What you have to do :: Give every entry again, word for word.

Data for this task ::
[Start of section]
Lemma feedback_record_bounded_witness :
  let result :=
    VObj [(str "score", VNum (Fin 7));
          (str "strengths",
           VArr [VStr (str "a"); VStr (str "b"); VStr (str "c");
                 VStr (str "d"); VStr (str "e"); VStr (str "f")])] in
  exists fb,
    newFeedback (fun _ => NaN) (fun _ => None) result (mkStamps 1 2 3 4) = Some fb
    /\ strengths fb = [str "a"; str "b"; str "c"; str "d"; str "e"]
    /\ length (strengths fb) <= 5.
Proof.
  intros result. eexists.
  assert (E : newFeedback (fun _ => NaN) (fun _ => None) result (mkStamps 1 2 3 4)
              = Some (mkFeedback 1 2 (Fin 7)
                        [str "a"; str "b"; str "c"; str "d"; str "e"] [] []
                        (str "Code analysis completed")
                        (str "Speech analysis completed")))
    by (vm_compute; reflexivity).
  split; [exact E|]. split; [reflexivity|].
  exact (proj1 (proj1 (feedback_record_bounded _ _ _ _ _ E))).
Defined.

(** X9: a response in which one of the first five entries of [strengths],
    [improvements] or [optimizations] is not a string is a failed request:
    no record is built (the entry has no [substring]), no buffer is changed
    and the service is marked unavailable. *)
Theorem non_string_entry_fails
    (StringToNumber : jsstring -> number) (ToPrimitive : value -> option jsstring)
    (key : string) (result : value) (items : list value) (v : value)
    (t : stamps) (fl : inflight) (s : state) :
  key = "strengths"%string \/ key = "improvements"%string
    \/ key = "optimizations"%string ->
  prop result key = Some (VArr items) ->
  In v (firstn 5 items) -> (forall x, v <> VStr x) ->
  newFeedback StringToNumber ToPrimitive result t = None
  /\ let s' := fst (requestFeedback_resume StringToNumber ToPrimitive
                      (Responded true (Some result)) t fl s) in
     feedback s' = feedback s /\ snapshots s' = snapshots s
     /\ apiServerConnected s' = false /\ isEvaluating s' = false.
Proof.
  intros Hkey Hp Hin Hv.
  pose proof (string_list_rejects items v Hin Hv) as Hrej.
  assert (HN : newFeedback StringToNumber ToPrimitive result t = None).
  { unfold newFeedback, bind.
    destruct (prop result "score"); [|reflexivity].
    destruct (clamp_score _ _ _); [|reflexivity].
    destruct Hkey as [->|[->| ->]].
    - rewrite Hp, Hrej. reflexivity.
    - destruct (prop result "strengths"); [|reflexivity].
      destruct (string_list v1); [|reflexivity].
      rewrite Hp, Hrej. reflexivity.
    - destruct (prop result "strengths"); [|reflexivity].
      destruct (string_list v1); [|reflexivity].
      destruct (prop result "improvements"); [|reflexivity].
      destruct (string_list v2); [|reflexivity].
      rewrite Hp, Hrej. reflexivity. }
  split; [exact HN|].
  cbv zeta. unfold requestFeedback_resume, try_after_fetch, bind.
  rewrite HN. repeat split.
Qed.

Lemma non_string_entry_fails_witness :
  let result := VObj [(str "score", VNum (Fin 7));
                      (str "improvements", VArr [VStr (str "naming"); VNum (Fin 3)])] in
  let s := setIsEvaluating true (setApiServerConnected true initial) in
  let s' := fst (requestFeedback_resume (fun _ => NaN) (fun _ => None)
                   (Responded true (Some result)) (mkStamps 1 2 3 4)
                   (mkInflight (str "x") (str "javascript")) s) in
  feedback s' = [] /\ snapshots s' = []
  /\ apiServerConnected s' = false /\ isEvaluating s' = false.
Proof.
  intros result s s'.
  destruct (non_string_entry_fails (fun _ => NaN) (fun _ => None)
              "improvements" result [VStr (str "naming"); VNum (Fin 3)]
              (VNum (Fin 3)) (mkStamps 1 2 3 4)
              (mkInflight (str "x") (str "javascript")) s) as [_ H].
  - right. left. reflexivity.
  - reflexivity.
  - right. left. reflexivity.
  - discriminate.
  - exact H.
Defined.

(** X10: a response that has none of the six fields (an empty object, or a
    body that is a number, a string, a boolean or an array) still gives a
    record: score 0, three empty lists and the two fallback texts. *)
Theorem fieldless_response_defaults
    (StringToNumber : jsstring -> number) (ToPrimitive : value -> option jsstring)
    (result : value) (t : stamps) :
  (forall key, prop result key = Some VUndefined) ->
  newFeedback StringToNumber ToPrimitive result t
  = Some (mkFeedback (at_feedback_id t) (at_feedback t) (Fin 0) [] [] []
            (str "Code analysis completed") (str "Speech analysis completed")).
Proof.
  intros H. unfold newFeedback, bind. rewrite !H.
  cbn [clamp_score Number bind string_list].
  assert (E1 : analysis VUndefined "Code analysis completed"
               = Some (str "Code analysis completed")) by (vm_compute; reflexivity).
  assert (E2 : analysis VUndefined "Speech analysis completed"
               = Some (str "Speech analysis completed")) by (vm_compute; reflexivity).
  rewrite E1, E2. reflexivity.
Qed.

Lemma fieldless_response_defaults_witness :
  newFeedback (fun _ => NaN) (fun _ => None) (VArr [VNum (Fin 9)]) (mkStamps 1 2 3 4)
  = Some (mkFeedback 1 2 (Fin 0) [] [] []
            (str "Code analysis completed") (str "Speech analysis completed")).
Proof.
  apply (fieldless_response_defaults (fun _ => NaN) (fun _ => None)
           (VArr [VNum (Fin 9)]) (mkStamps 1 2 3 4)).
  intros key. reflexivity.
Defined.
[End of section]
Solution to the exercise ::
Lemma feedback_record_bounded_witness :
  let result :=
    VObj [(str "score", VNum (Fin 7));
          (str "strengths",
           VArr [VStr (str "a"); VStr (str "b"); VStr (str "c");
                 VStr (str "d"); VStr (str "e"); VStr (str "f")])] in
  exists fb,
    newFeedback (fun _ => NaN) (fun _ => None) result (mkStamps 1 2 3 4) = Some fb
    /\ strengths fb = [str "a"; str "b"; str "c"; str "d"; str "e"]
    /\ length (strengths fb) <= 5.
Proof.
  intros result. eexists.
  assert (E : newFeedback (fun _ => NaN) (fun _ => None) result (mkStamps 1 2 3 4)
              = Some (mkFeedback 1 2 (Fin 7)
                        [str "a"; str "b"; str "c"; str "d"; str "e"] [] []
                        (str "Code analysis completed")
                        (str "Speech analysis completed")))
    by (vm_compute; reflexivity).
  split; [exact E|]. split; [reflexivity|].
  exact (proj1 (proj1 (feedback_record_bounded _ _ _ _ _ E))).
Defined.

(** X9: a response in which one of the first five entries of [strengths],
    [improvements] or [optimizations] is not a string is a failed request:
    no record is built (the entry has no [substring]), no buffer is changed
    and the service is marked unavailable. *)
Theorem non_string_entry_fails
    (StringToNumber : jsstring -> number) (ToPrimitive : value -> option jsstring)
    (key : string) (result : value) (items : list value) (v : value)
    (t : stamps) (fl : inflight) (s : state) :
  key = "strengths"%string \/ key = "improvements"%string
    \/ key = "optimizations"%string ->
  prop result key = Some (VArr items) ->
  In v (firstn 5 items) -> (forall x, v <> VStr x) ->
  newFeedback StringToNumber ToPrimitive result t = None
  /\ let s' := fst (requestFeedback_resume StringToNumber ToPrimitive
                      (Responded true (Some result)) t fl s) in
     feedback s' = feedback s /\ snapshots s' = snapshots s
     /\ apiServerConnected s' = false /\ isEvaluating s' = false.
Proof.
  intros Hkey Hp Hin Hv.
  pose proof (string_list_rejects items v Hin Hv) as Hrej.
  assert (HN : newFeedback StringToNumber ToPrimitive result t = None).
  { unfold newFeedback, bind.
    destruct (prop result "score"); [|reflexivity].
    destruct (clamp_score _ _ _); [|reflexivity].
    destruct Hkey as [->|[->| ->]].
    - rewrite Hp, Hrej. reflexivity.
    - destruct (prop result "strengths"); [|reflexivity].
      destruct (string_list v1); [|reflexivity].
      rewrite Hp, Hrej. reflexivity.
    - destruct (prop result "strengths"); [|reflexivity].
      destruct (string_list v1); [|reflexivity].
      destruct (prop result "improvements"); [|reflexivity].
      destruct (string_list v2); [|reflexivity].
      rewrite Hp, Hrej. reflexivity. }
  split; [exact HN|].
  cbv zeta. unfold requestFeedback_resume, try_after_fetch, bind.
  rewrite HN. repeat split.
Qed.

Lemma non_string_entry_fails_witness :
  let result := VObj [(str "score", VNum (Fin 7));
                      (str "improvements", VArr [VStr (str "naming"); VNum (Fin 3)])] in
  let s := setIsEvaluating true (setApiServerConnected true initial) in
  let s' := fst (requestFeedback_resume (fun _ => NaN) (fun _ => None)
                   (Responded true (Some result)) (mkStamps 1 2 3 4)
                   (mkInflight (str "x") (str "javascript")) s) in
  feedback s' = [] /\ snapshots s' = []
  /\ apiServerConnected s' = false /\ isEvaluating s' = false.
Proof.
  intros result s s'.
  destruct (non_string_entry_fails (fun _ => NaN) (fun _ => None)
              "improvements" result [VStr (str "naming"); VNum (Fin 3)]
              (VNum (Fin 3)) (mkStamps 1 2 3 4)
              (mkInflight (str "x") (str "javascript")) s) as [_ H].
  - right. left. reflexivity.
  - reflexivity.
  - right. left. reflexivity.
  - discriminate.
  - exact H.
Defined.

(** X10: a response that has none of the six fields (an empty object, or a
    body that is a number, a string, a boolean or an array) still gives a
    record: score 0, three empty lists and the two fallback texts. *)
Theorem fieldless_response_defaults
    (StringToNumber : jsstring -> number) (ToPrimitive : value -> option jsstring)
    (result : value) (t : stamps) :
  (forall key, prop result key = Some VUndefined) ->
  newFeedback StringToNumber ToPrimitive result t
  = Some (mkFeedback (at_feedback_id t) (at_feedback t) (Fin 0) [] [] []
            (str "Code analysis completed") (str "Speech analysis completed")).
Proof.
  intros H. unfold newFeedback, bind. rewrite !H.
  cbn [clamp_score Number bind string_list].
  assert (E1 : analysis VUndefined "Code analysis completed"
               = Some (str "Code analysis completed")) by (vm_compute; reflexivity).
  assert (E2 : analysis VUndefined "Speech analysis completed"
               = Some (str "Speech analysis completed")) by (vm_compute; reflexivity).
  rewrite E1, E2. reflexivity.
Qed.

Lemma fieldless_response_defaults_witness :
  newFeedback (fun _ => NaN) (fun _ => None) (VArr [VNum (Fin 9)]) (mkStamps 1 2 3 4)
  = Some (mkFeedback 1 2 (Fin 0) [] [] []
            (str "Code analysis completed") (str "Speech analysis completed")).
Proof.
  apply (fieldless_response_defaults (fun _ => NaN) (fun _ => None)
           (VArr [VNum (Fin 9)]) (mkStamps 1 2 3 4)).
  intros key. reflexivity.
Defined.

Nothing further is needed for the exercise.